→ **What you are asked to do**: Within the material below, how many lines include "Import"? Answer with the count only.

→ **Entries supplied**:
_ _ _
(* ===== verification/Controller.v ===== *)
(** The controller of a node (internal/cluster/controller/controller.go): it
    compares the cluster state with the partition nodes that run on this node,
    creates partitions on the leader and drives the partitions of its own node
    from JOINING to INITIALIZED.

    The store is behind the interface ControlledStore, as in the code, here a
    class with the laws of a store that has applied what it wrote.  What the
    partition nodes and engines answer is the record [PartitionEnv].  The mutex
    of the partition map is not modelled: the operations run one at a time.
    Contexts expire: [env_expired] answers the n-th check. *)
From S2P Require Import Prelude Monad ClusterState Fsm.

(** ** The store a controller works on *)

Class ControlledStore (S : Type) := {
  cst_ID : S → string;
  cst_IsLeader : S → bool;
  cst_ClusterState : S → Cluster;
  cst_WritePartitionChange : NodePartitionChange → ST S unit;
  cst_NodeCommand : Command → ST S unit
}.

Definition cst_Role {S} `{ControlledStore S} (s : S) : Z :=
  if cst_IsLeader s then ROLE_TYPE_LEADER else ROLE_TYPE_FOLLOWER.

(** What a partition node of this process keeps. *)
Record ZenPartitionNode := {
  zpn_PartitionId : Z;
  zpn_FeelRuntime : bool;
  zpn_JsRuntime : bool;
  zpn_Engine : bool
}.

(** The answers of the partition nodes, by partition id: starting one, waiting
    for its leader, whether this node leads it, creating an engine, stopping it.
    An engine that fails to start is only logged. *)
Record PartitionEnv := {
  env_expired : nat → bool;
  env_Start : Z → result ZenPartitionNode;
  env_WaitForLeader_timeout : Z → bool;
  env_IsLeader : Z → bool;
  env_createEngine : Z → option error;
  env_Stop : Z → option error;
  env_ClusterLeader : option error
}.

Record ControllerWorld (S : Type) := {
  cw_store : S;
  cw_partitions : gmap Z ZenPartitionNode;
  cw_handleClusterChanges : bool;
  cw_env : PartitionEnv;
  cw_checks : nat;
  cw_retries : list Z
}.
Arguments cw_store {S}. Arguments cw_partitions {S}. Arguments cw_handleClusterChanges {S}.
Arguments cw_env {S}. Arguments cw_checks {S}. Arguments cw_retries {S}.

Section controller.
Context {S : Type} `{ControlledStore S}.
Abbreviation CM := (ST (ControllerWorld S)).

Definition set_store (s : S) (w : ControllerWorld S) : ControllerWorld S :=
  {| cw_store := s; cw_partitions := w.(cw_partitions);
     cw_handleClusterChanges := w.(cw_handleClusterChanges); cw_env := w.(cw_env);
     cw_checks := w.(cw_checks); cw_retries := w.(cw_retries) |}.
Definition set_partitions (m : gmap Z ZenPartitionNode) (w : ControllerWorld S) : ControllerWorld S :=
  {| cw_store := w.(cw_store); cw_partitions := m;
     cw_handleClusterChanges := w.(cw_handleClusterChanges); cw_env := w.(cw_env);
     cw_checks := w.(cw_checks); cw_retries := w.(cw_retries) |}.
Definition set_retries (l : list Z) (w : ControllerWorld S) : ControllerWorld S :=
  {| cw_store := w.(cw_store); cw_partitions := w.(cw_partitions);
     cw_handleClusterChanges := w.(cw_handleClusterChanges); cw_env := w.(cw_env);
     cw_checks := w.(cw_checks); cw_retries := l |}.

Definition on_store {A} (m : ST S A) : CM A := zoom cw_store set_store m.
Definition store_state : CM Cluster := gets (λ w, cst_ClusterState w.(cw_store)).

(** [ctx.Err() != nil]. *)
Definition ctx_expired : CM bool := λ w,
  (Ret (w.(cw_env).(env_expired) w.(cw_checks)),
   {| cw_store := w.(cw_store); cw_partitions := w.(cw_partitions);
      cw_handleClusterChanges := w.(cw_handleClusterChanges); cw_env := w.(cw_env);
      cw_checks := Datatypes.S w.(cw_checks); cw_retries := w.(cw_retries) |}).

(** An error that is only logged. *)
Definition log_error (m : CM unit) : CM unit := _ ← attempt m; mret tt.

Section iteration.
Context (iter_nodes : ∀ (A : Type), gmap string A → list (string * A)).
Context (iter_ids : ∀ (A : Type), gmap Z A → list (Z * A)).

(** ** The operations of the leader *)

Definition assignPartition (partitionId : Z) (nodeId : string) : CM unit :=
  expired ← ctx_expired;
  if (expired : bool) then mret tt
  else log_error (on_store (cst_WritePartitionChange
         {| npc_NodeId := nodeId; npc_PartitionId := partitionId;
            npc_State := NODE_PARTITION_STATE_JOINING; npc_Role := ROLE_TYPE_UNKNOWN |})).

Definition assignNewPartition (newPartitionId : Z) : CM unit :=
  cs ← store_state;
  match GetLeastStressedNode iter_nodes cs with
  | Bad _ => mret tt
  | Good partitionCandidate =>
      if AnyNodeHasPartition iter_nodes cs newPartitionId then mret tt
      else
        expired ← ctx_expired;
        if (expired : bool) then mret tt
        else assignPartition (wrapu32 newPartitionId) partitionCandidate.(n_Id)
  end.

Definition performLeaderOperations : CM unit :=
  expired ← ctx_expired;
  if (expired : bool) then mret tt
  else
    cs ← store_state;
    let currentPartitionCount := Z.of_nat (size cs.(c_Partitions)) in
    (if (currentPartitionCount <? cs.(DesiredPartitions))%Z
     then assignNewPartition (currentPartitionCount + 1) else mret tt) ;;
    cs ← store_state;
    for_each (nodes_of iter_nodes cs) (λ node,
      if (partition_count node =? 0)%Z then assignPartition 1 node.(n_Id) else mret tt).

(** ** The operations of a member *)

Definition send_partition_change (partitionId state role : Z) : CM unit :=
  w ← get;
  on_store (cst_NodeCommand (partition_change_command
    {| npc_NodeId := cst_ID w.(cw_store); npc_PartitionId := partitionId;
       npc_State := state; npc_Role := role |})).

Definition update_node (partitionId : Z) (n : ZenPartitionNode) : CM unit :=
  modify (λ w, set_partitions (<[partitionId := n]> w.(cw_partitions)) w).

(** The engine is started also after createEngine failed: the method call on
    the nil engine panics. *)
Definition start_engine (partitionId : Z) (n : ZenPartitionNode) : CM unit :=
  w ← get;
  match w.(cw_env).(env_createEngine) partitionId with
  | Some _ => panic "nil pointer dereference"
  | None => update_node partitionId
      {| zpn_PartitionId := n.(zpn_PartitionId); zpn_FeelRuntime := n.(zpn_FeelRuntime);
         zpn_JsRuntime := n.(zpn_JsRuntime); zpn_Engine := true |}
  end.

Definition ready_node (leader : bool) (n : ZenPartitionNode) : ZenPartitionNode :=
  {| zpn_PartitionId := n.(zpn_PartitionId);
     zpn_FeelRuntime := n.(zpn_FeelRuntime) || leader;
     zpn_JsRuntime := n.(zpn_JsRuntime) || leader; zpn_Engine := n.(zpn_Engine) |}.

(** Without a running partition node a goroutine will try to join again. *)
Definition handlePartitionStateInitializing (partitionId : Z) : CM unit :=
  w ← get;
  match w.(cw_partitions) !! partitionId with
  | None => modify (λ w, set_retries (w.(cw_retries) ++ [partitionId]) w)
  | Some partitionNode =>
      if w.(cw_env).(env_WaitForLeader_timeout) partitionId then mret tt
      else
        expired ← ctx_expired;
        if (expired : bool) then mret tt
        else
          let leader := w.(cw_env).(env_IsLeader) partitionId in
          let partitionNode := ready_node leader partitionNode in
          update_node partitionId partitionNode ;;
          (if negb partitionNode.(zpn_Engine) && leader
           then start_engine partitionId partitionNode else mret tt) ;;
          log_error (send_partition_change partitionId NODE_PARTITION_STATE_INITIALIZED
            (if leader then ROLE_TYPE_LEADER else ROLE_TYPE_FOLLOWER))
  end.

(** The state and role of the store (not of the partition) are sent; when the
    partition node does not start, the error path stops a nil node. *)
Definition handlePartitionStateJoining (partitionId : Z) : CM unit :=
  expired ← ctx_expired;
  if (expired : bool) then mret tt
  else
    w ← get;
    let assigned :=
      match GetNode (cst_ClusterState w.(cw_store)) (cst_ID w.(cw_store)) with
      | Bad _ => false
      | Good node =>
          match node_partition node partitionId with
          | None => false
          | Some partition =>
              bool_decide (is_Some (w.(cw_partitions) !! partitionId)) &&
              ((partition.(np_State) =? NodePartitionStateInitializing)%Z ||
               (partition.(np_State) =? NodePartitionStateInitialized)%Z)
          end
      end in
    if (assigned : bool) then mret tt
    else
      log_error (send_partition_change partitionId NODE_PARTITION_STATE_INITIALIZING
        (cst_Role w.(cw_store))) ;;
      match w.(cw_env).(env_Start) partitionId with
      | Bad _ => panic "nil pointer dereference"
      | Good partitionNode =>
          update_node partitionId partitionNode ;;
          handlePartitionStateInitializing partitionId
      end.

Definition handlePartitionStateInitialized (partitionId : Z) : CM unit :=
  w ← get;
  match w.(cw_partitions) !! partitionId with
  | None => handlePartitionStateJoining partitionId
  | Some _ => mret tt
  end.

Definition handlePartitionStateLeaving (partitionId : Z) : CM unit :=
  w ← get;
  match w.(cw_partitions) !! partitionId with
  | None => mret tt
  | Some toLeave =>
      match w.(cw_env).(env_Stop) partitionId with
      | Some _ => mret tt
      | None => modify (λ w, set_partitions (delete partitionId w.(cw_partitions)) w)
      end
  end.

Definition handle_partition (partitionId : Z) (partition : NodePartition) : CM unit :=
  let st := partition.(np_State) in
  if (st =? NodePartitionStateError)%Z then mret tt
  else if (st =? NodePartitionStateJoining)%Z then handlePartitionStateJoining partitionId
  else if (st =? NodePartitionStateInitializing)%Z then handlePartitionStateInitializing partitionId
  else if (st =? NodePartitionStateInitialized)%Z then handlePartitionStateInitialized partitionId
  else if (st =? NodePartitionStateLeaving)%Z then handlePartitionStateLeaving partitionId
  else panic "unexpected store.NodePartitionState: %#v".

Definition performMemberOperations : CM unit :=
  expired ← ctx_expired;
  if (expired : bool) then mret tt
  else
    w ← get;
    match GetNode (cst_ClusterState w.(cw_store)) (cst_ID w.(cw_store)) with
    | Bad _ => mret tt
    | Good currentNode =>
        match w.(cw_env).(env_ClusterLeader) with
        | Some _ => mret tt
        | None =>
            for_each (match currentNode.(n_Partitions) with
                      | Some m => iter_ids NodePartition m | None => [] end)
              (λ kp, handle_partition kp.1 kp.2)
        end
    end.

(** The hooks of other components run after it. *)
Definition ClusterStateChangeNotification (hooks : list (CM unit)) : CM unit :=
  w ← get;
  if negb w.(cw_handleClusterChanges) then mret tt
  else
    (if cst_IsLeader w.(cw_store) then performLeaderOperations else mret tt) ;;
    performMemberOperations ;;
    for_each hooks (λ hook, hook).

(** ** Questions *)

Definition IsPartitionLeader (partition : Z) (w : ControllerWorld S) : bool :=
  match w.(cw_partitions) !! partition with
  | None => false
  | Some _ => w.(cw_env).(env_IsLeader) partition
  end.

Definition IsAnyPartitionLeader (w : ControllerWorld S) : bool :=
  existsb (λ kp, IsPartitionLeader kp.1 w) (iter_ids _ w.(cw_partitions)).

Definition Engines (w : ControllerWorld S) : gmap Z ZenPartitionNode :=
  filter (λ kp, kp.2.(zpn_Engine) = true) w.(cw_partitions).

(** A partition this node follows is preferred. *)
Definition GetReadOnlyDB (w : ControllerWorld S) : result Z :=
  let ps := iter_ids _ w.(cw_partitions) in
  match List.find (λ kp, negb (w.(cw_env).(env_IsLeader) kp.1)) ps with
  | Some kp => Good kp.1
  | None => match ps with
            | kp :: _ => Good kp.1
            | [] => Bad (err! "no partition available to get read only database")
            end
  end.

Definition Stop (w : ControllerWorld S) : option error :=
  fold_left (λ joinErr kp,
    match w.(cw_env).(env_Stop) kp.1 with
    | None => joinErr
    | Some err => join_opt joinErr (errw! "failed to stop partition %d: %w" [err])
    end) (iter_ids _ w.(cw_partitions)) None.
End iteration.
End controller.
(* ===== verification/JobServerProps.v ===== *)
(** The job server: the choice of a client ends and never takes the last one,
    no job is out twice, and what a subscription of an unknown node does to the
    locks. *)
From S2P Require Import Prelude Monad ClusterState Zenflake JobServer.

(** ** The choice of a client *)

(** The indices the loop goes through are 0 to [cycle - 1]: all but the last
    one, or the only one. *)
Definition cycle (clients : list string) : Z := Z.max 1 (Z.of_nat (length clients) - 1).

Lemma next_index_range clients i : (0 ≤ i)%Z → (0 ≤ next_index clients i < cycle clients)%Z.
Proof. unfold next_index, cycle. intros Hi. destruct (Z.leb_spec (Z.of_nat (length clients) - 1) (i + 1)); lia. Qed.

Lemma next_index_mod clients i :
  (0 ≤ i < cycle clients)%Z → next_index clients i = ((i + 1) mod cycle clients)%Z.
Proof.
  unfold next_index, cycle. intros Hi. destruct (Z.leb_spec (Z.of_nat (length clients) - 1) (i + 1)).
  - replace (i + 1)%Z with (Z.max 1 (Z.of_nat (length clients) - 1)) by lia.
    symmetry. apply Z.mod_same. lia.
  - symmetry. apply Z.mod_small. lia.
Qed.

Lemma cycle_length clients : clients ≠ [] → (cycle clients ≤ Z.of_nat (length clients))%Z.
Proof. unfold cycle. destruct clients; [done|]. simpl. lia. Qed.

Definition slots_of (slots : gmap string Z) (clients : list string) (i : Z) : Z :=
  default 0%Z (clients !! Z.to_nat i ≫= λ c, slots !! c).

(** The outcome of the loop: a client with a slot, or the candidate when every
    client of the cycle is saturated. *)
Definition chosen (slots : gmap string Z) (clients : list string) (candidate j : Z) : Prop :=
  (0 ≤ j < cycle clients)%Z ∧
  ((0 < slots_of slots clients j)%Z ∨
   (j = candidate ∧ ∀ i, (0 ≤ i < cycle clients)%Z → (slots_of slots clients i ≤ 0)%Z)).
(** A thousand completed instances. *)
Definition finished_instances : gmap Z InstanceRow :=
  list_to_map ((λ k, (k, a_instance_row k 4)) <$> seqZ 10 1000).
Definition defined_process : Database := set_tb_process_definition {[1%Z := a_definition_row]} empty_database.
Definition thousand_finished : DB := storage_of (set_tb_process_instance finished_instances defined_process).

Lemma finished_instances_lookup k r : finished_instances !! k = Some r → r = a_instance_row k 4.
Proof. by intros (x & [= -> ->] & _)%elem_of_list_to_map_2%list_elem_of_fmap. Qed.

Lemma thousand_ok : database_ok thousand_finished.(db_data).
Proof.
  split; split; simpl; eauto with tables.
  - intros k r Hr. by apply lookup_singleton_Some in Hr as [<- <-].
  - intros k r Hr. by rewrite (finished_instances_lookup k r Hr).
  - intros k r Hr j [= <-]. rewrite (finished_instances_lookup k r Hr). by eexists.
Qed.

Lemma finished_instances_values : length (map_values finished_instances) = 1000.
Proof.
  unfold map_values, finished_instances. rewrite length_fmap, map_to_list_to_map.
  - rewrite length_fmap, length_seqZ. done.
  - rewrite <- list_fmap_compose.
    rewrite (list_fmap_ext _ id), list_fmap_id by done. apply NoDup_seqZ.
Qed.

Lemma all_finished_found : length (q_FindInactiveInstancesToDelete (H := by_key) (Unix 0) 1000 thousand_finished.(db_data)) = 1000.
Proof.
  unfold q_FindInactiveInstancesToDelete. rewrite length_take, length_fmap, select_perm, filter_all.
  - change (tb_process_instance (db_data thousand_finished)) with finished_instances.
    rewrite finished_instances_values. reflexivity.
  - intros r (k & Hk)%elem_of_map_values. rewrite (finished_instances_lookup k r Hk).
    split; [by left|]. split; [by left|done].
Qed.

Lemma cleanup_deletes_only_finished_witness :
  let found := q_FindInactiveInstancesToDelete (H := by_key) (Unix 0) 1000 thousand_finished.(db_data) in
  let d := without_instances found thousand_finished.(db_data) in
  length found = 1000 ∧
  dataCleanup (H := by_key) 0 thousand_finished = (Ret true, set_data d thousand_finished) ∧ database_ok d ∧
  (∀ k, k ∈ found →
     ∃ r, thousand_finished.(db_data).(tb_process_instance) !! k = Some r ∧
       to_delete (Unix 0) thousand_finished.(db_data) r).
Proof.
  intros found d. assert (Hl : length found = 1000) by apply all_finished_found. split; [exact Hl|].
  pose proof (cleanup_deletes_only_finished (H := by_key) 0 thousand_finished thousand_ok eq_refl eq_refl eq_refl) as Hc.
  cbv zeta in Hc. change (q_FindInactiveInstancesToDelete (H := by_key) (Unix 0) 1000 (db_data thousand_finished))
    with found in Hc. rewrite (bool_decide_true (length found = 1000)) in Hc by exact Hl. exact Hc.
Defined.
_ _ _
→ **Reply to the task**: 2